## EXERCISE
Word for word, restate the lines of the material below from its first line through the one containing "rewrite list_lookup_fmap in Hp, Hc.". Omit the rest.

>>>>>

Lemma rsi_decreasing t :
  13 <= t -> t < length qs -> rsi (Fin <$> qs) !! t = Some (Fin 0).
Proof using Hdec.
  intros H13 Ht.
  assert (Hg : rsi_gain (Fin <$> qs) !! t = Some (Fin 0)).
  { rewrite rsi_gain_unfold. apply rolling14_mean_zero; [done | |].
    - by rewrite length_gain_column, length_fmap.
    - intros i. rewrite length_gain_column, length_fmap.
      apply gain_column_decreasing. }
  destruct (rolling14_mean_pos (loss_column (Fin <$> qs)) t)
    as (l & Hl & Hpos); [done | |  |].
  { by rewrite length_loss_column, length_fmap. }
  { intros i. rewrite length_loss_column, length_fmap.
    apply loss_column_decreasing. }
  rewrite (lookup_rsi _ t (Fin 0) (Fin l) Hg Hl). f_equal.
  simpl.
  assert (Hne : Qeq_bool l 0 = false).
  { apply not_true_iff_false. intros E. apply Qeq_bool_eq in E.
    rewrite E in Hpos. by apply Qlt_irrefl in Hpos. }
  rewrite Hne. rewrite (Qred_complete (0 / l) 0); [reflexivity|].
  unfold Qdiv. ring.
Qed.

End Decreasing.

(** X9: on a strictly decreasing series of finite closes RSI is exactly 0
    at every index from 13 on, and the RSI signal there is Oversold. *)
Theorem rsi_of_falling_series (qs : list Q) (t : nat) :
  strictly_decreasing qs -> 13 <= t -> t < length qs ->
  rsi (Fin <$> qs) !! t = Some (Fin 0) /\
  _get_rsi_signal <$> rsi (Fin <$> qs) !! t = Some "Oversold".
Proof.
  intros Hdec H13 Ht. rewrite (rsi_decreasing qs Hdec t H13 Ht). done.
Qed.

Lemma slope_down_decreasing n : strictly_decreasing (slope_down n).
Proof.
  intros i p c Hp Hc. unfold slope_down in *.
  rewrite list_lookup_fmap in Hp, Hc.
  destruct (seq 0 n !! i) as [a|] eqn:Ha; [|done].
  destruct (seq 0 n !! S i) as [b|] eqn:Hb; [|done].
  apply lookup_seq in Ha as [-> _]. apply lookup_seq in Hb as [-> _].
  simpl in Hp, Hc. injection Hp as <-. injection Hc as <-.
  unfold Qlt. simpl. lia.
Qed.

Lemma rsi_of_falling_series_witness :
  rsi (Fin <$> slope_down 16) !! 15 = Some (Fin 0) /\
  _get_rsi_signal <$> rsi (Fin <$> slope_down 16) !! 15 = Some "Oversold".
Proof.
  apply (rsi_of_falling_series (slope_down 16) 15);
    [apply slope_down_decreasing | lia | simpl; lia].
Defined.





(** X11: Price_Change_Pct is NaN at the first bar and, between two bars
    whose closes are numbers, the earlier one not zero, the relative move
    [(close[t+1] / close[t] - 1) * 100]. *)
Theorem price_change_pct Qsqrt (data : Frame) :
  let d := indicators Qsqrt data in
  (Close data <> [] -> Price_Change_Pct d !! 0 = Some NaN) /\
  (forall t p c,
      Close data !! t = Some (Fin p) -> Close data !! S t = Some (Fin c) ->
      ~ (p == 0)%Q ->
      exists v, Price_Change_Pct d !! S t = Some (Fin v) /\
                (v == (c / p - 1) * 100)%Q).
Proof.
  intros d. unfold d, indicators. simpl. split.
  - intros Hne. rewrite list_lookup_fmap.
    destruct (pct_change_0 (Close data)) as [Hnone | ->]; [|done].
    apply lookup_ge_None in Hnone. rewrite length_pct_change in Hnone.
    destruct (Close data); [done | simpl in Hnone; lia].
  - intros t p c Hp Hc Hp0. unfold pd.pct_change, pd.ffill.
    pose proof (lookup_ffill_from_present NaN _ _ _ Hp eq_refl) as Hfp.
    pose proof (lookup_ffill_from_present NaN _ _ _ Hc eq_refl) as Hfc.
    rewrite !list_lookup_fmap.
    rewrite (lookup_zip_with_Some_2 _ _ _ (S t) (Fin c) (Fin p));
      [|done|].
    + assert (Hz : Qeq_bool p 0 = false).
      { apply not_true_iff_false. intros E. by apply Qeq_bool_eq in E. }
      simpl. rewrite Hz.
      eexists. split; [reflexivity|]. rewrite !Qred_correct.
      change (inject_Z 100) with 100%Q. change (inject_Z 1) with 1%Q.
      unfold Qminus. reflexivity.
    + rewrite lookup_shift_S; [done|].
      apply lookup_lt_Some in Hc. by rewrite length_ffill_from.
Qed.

<<<<<

## RESULT FOR THIS TASK
Lemma rsi_decreasing t :
  13 <= t -> t < length qs -> rsi (Fin <$> qs) !! t = Some (Fin 0).
Proof using Hdec.
  intros H13 Ht.
  assert (Hg : rsi_gain (Fin <$> qs) !! t = Some (Fin 0)).
  { rewrite rsi_gain_unfold. apply rolling14_mean_zero; [done | |].
    - by rewrite length_gain_column, length_fmap.
    - intros i. rewrite length_gain_column, length_fmap.
      apply gain_column_decreasing. }
  destruct (rolling14_mean_pos (loss_column (Fin <$> qs)) t)
    as (l & Hl & Hpos); [done | |  |].
  { by rewrite length_loss_column, length_fmap. }
  { intros i. rewrite length_loss_column, length_fmap.
    apply loss_column_decreasing. }
  rewrite (lookup_rsi _ t (Fin 0) (Fin l) Hg Hl). f_equal.
  simpl.
  assert (Hne : Qeq_bool l 0 = false).
  { apply not_true_iff_false. intros E. apply Qeq_bool_eq in E.
    rewrite E in Hpos. by apply Qlt_irrefl in Hpos. }
  rewrite Hne. rewrite (Qred_complete (0 / l) 0); [reflexivity|].
  unfold Qdiv. ring.
Qed.

End Decreasing.

(** X9: on a strictly decreasing series of finite closes RSI is exactly 0
    at every index from 13 on, and the RSI signal there is Oversold. *)
Theorem rsi_of_falling_series (qs : list Q) (t : nat) :
  strictly_decreasing qs -> 13 <= t -> t < length qs ->
  rsi (Fin <$> qs) !! t = Some (Fin 0) /\
  _get_rsi_signal <$> rsi (Fin <$> qs) !! t = Some "Oversold".
Proof.
  intros Hdec H13 Ht. rewrite (rsi_decreasing qs Hdec t H13 Ht). done.
Qed.

Lemma slope_down_decreasing n : strictly_decreasing (slope_down n).
Proof.
  intros i p c Hp Hc. unfold slope_down in *.
  rewrite list_lookup_fmap in Hp, Hc.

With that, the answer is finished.